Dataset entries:
(** C40: Scaling panics when only other servers change.  For a service without a proxy whose plan
    adds or retires replicas, none of them on the first eligible server, the session to that
    server is closed and the lock of the scaling is then asked for on it: once the plan is
    confirmed and the servers are reached, the command panics, before it has changed anything. *)
Theorem scaling_elsewhere_panics `{ContentHash MembershipRecord, ContentHash CatalogRecord, ContentHash DesiredStateRecord,
    ContentHash CronSpecContent, Labels, Sha256}
    `{Host, DebugText, FloatText, Connector, RouteJson, Operator, LockJson, LocalTime, LocalTree, LocalFiles, NumberText}
    links process_id fuel config p lock_info elapsed project_root environment host_env allow_host_env
    service_name service eligible seed scale reset answer current catalog requested fl fl1 fl2 :
  let current_count := default (service_scale service) (current ≫= Desired.scale_override) in
  let plan := scale_plan (config_project config) service_name eligible catalog current_count requested in
  connect_each config [seed] = Ok () → read_desired links seed service_name fl = (Fine current, fl1) →
  on_or seed (@Session.catalog _ _ _ _ _ (links seed)) fl1 = (Fine catalog, fl2) →
  requested_scale service scale reset answer current_count = Ok requested → check_scale service_name service eligible requested = Ok () →
  service_proxy service = None → additions plan ++ removals plan ≠ [] → seed ∉ ra_server <$> additions plan ++ removals plan →
  connect_each config (btree_elems (affected_servers seed eligible false plan ∖ {[seed]})) = Ok () → (∀ message, is_Some (info_lock_id (lock_info message))) →
  scale_from links process_id fuel config p lock_info elapsed project_root environment host_env allow_host_env
    service_name service eligible seed scale reset answer false (Ok true) fl = (Crashes, fl2).
Proof.
  intros current_count plan Hseed Hread Hcat Hreq Hcheck Hproxy Hsome Helse Hconn Hid.
  unfold scale_from. unfold mbind at 1, F_bind at 1. rewrite Hseed. cbn [of_f mret F_ret].
  unfold mbind at 1, F_bind at 1. rewrite Hread. unfold mbind at 1, F_bind at 1. rewrite Hcat. cbn zeta.
  fold current_count. unfold mbind at 1, F_bind at 1. rewrite Hreq. cbn [of_f mret F_ret].
  unfold mbind at 1, F_bind at 1. rewrite Hcheck. cbn [of_f mret F_ret]. unfold mbind at 1, F_bind at 1. cbn [of_f mret F_ret negb].
  fold plan. rewrite Hproxy, bool_decide_false by (by intros [? ?]).
  assert (seed ∉ affected_servers seed eligible false plan) as Hnot.
  { unfold affected_servers. rewrite bool_decide_false.
    - rewrite elem_of_union, !elem_of_list_to_set. intros Hin. apply Helse. rewrite fmap_app. by apply elem_of_app.
    - intros Hempty. apply Hsome. apply (fmap_nil_inv ra_server). rewrite fmap_app.
      destruct (ra_server <$> additions plan) as [|x l] eqn:Ea; [destruct (ra_server <$> removals plan) as [|x l] eqn:Er; [done|]|];
        exfalso; apply (not_elem_of_empty (C := gset string) x); rewrite <-Hempty; set_solver. }
  unfold mbind at 1, F_bind at 1. rewrite Hconn. cbn [of_f mret F_ret]. destruct (Hid ("jiji service scale: " +:+ service_name +:+ " -> " +:+ pretty requested)) as [id Hi].
  by eapply unreachable_lock_panics.
Qed.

What to work on: Copy here each line of the preceding records with "Hcat" in it.

Answer area:
  intros current_count plan Hseed Hread Hcat Hreq Hcheck Hproxy Hsome Helse Hconn Hid.
  unfold mbind at 1, F_bind at 1. rewrite Hread. unfold mbind at 1, F_bind at 1. rewrite Hcat. cbn zeta.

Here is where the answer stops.